Exercise objective:
When a line in the records contains the string "builds", copy that line.

Stored data
'''
(** [udp_client.SimpleUDPClient(host, port).send_message] on the unpacked [packet] *)
Definition send_message `{Runtime} (host : string) (port : Z) (packet : PyVal)
  : Py unit :=
  fun w =>
    let err := send_message_error w host port packet in
    let w' := add_client_call (mkClientCall host port packet err) w in
    match err with
    | None => (Returned tt, w')
    | Some e => (Raised e, w')
    end.

(** [wrapper(addr: str, message: Message = None)]: how Python binds the
    arguments of a call to the two parameters; [None] is the [TypeError] of a
    call that does not fit the signature. *)
Definition keyword_lookup (name : string) (kw : list (string * PyVal)) : option PyVal :=
  snd <$> List.find (fun p => String.eqb (fst p) name) kw.

Definition known_keywords (kw : list (string * PyVal)) : bool :=
  forallb (fun p => String.eqb (fst p) "addr" || String.eqb (fst p) "message") kw
  && bool_decide (NoDup (fst <$> kw)).

Definition bind_addr_message (args : Args) : option (PyVal * PyVal) :=
  let kw := keywords args in
  if known_keywords kw then
    match positional args with
    | [] =>
        match keyword_lookup "addr" kw with
        | Some addr => Some (addr, default PyNone (keyword_lookup "message" kw))
        | None => None
        end
    | [addr] =>
        match keyword_lookup "addr" kw with
        | Some _ => None
        | None => Some (addr, default PyNone (keyword_lookup "message" kw))
        end
    | [addr; message] =>
        match kw with
        | [] => Some (addr, message)
        | _ :: _ => None
        end
    | _ => None
    end
  else None.

(** Calling a function object. *)
Fixpoint call `{Runtime} (c : Callable) (args : Args) : Py PyVal :=
  match c with
  | UserFunction name => user_function name args
  | SendWrapper host port f =>
      (* the wrapper that send builds *)
      packet ← call f args;
      logging_debug packet host port;;
      send_message host port packet;;
      mret packet
  | ReceiveWrapper f =>
      (* the wrapper that receive builds *)
      match bind_addr_message args with
      | Some (addr, message) => call f (pos_args [addr; message])
      | None => raise TypeError
      end
  end.

(** [send(host, port)] returns [decorator]; [decorator(f)] returns [wrapper]. *)
Record SendDecorator : Type := mkSendDecorator {
  sd_host : string;
  sd_port : Z
}.

Definition send (host : string) (port : Z) : SendDecorator :=
  mkSendDecorator host port.

Definition send_decorator (d : SendDecorator) (f : Callable) : Callable :=
  SendWrapper (sd_host d) (sd_port d) f.

(** ** [receive] *)

Record ReceiveDecorator : Type := mkReceiveDecorator {
  rd_host : string;
  rd_port : Z;
  rd_address : option string;
  rd_addresses : option (list string)
}.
'''
Written solution:
      (* the wrapper that send builds *)
      (* the wrapper that receive builds *)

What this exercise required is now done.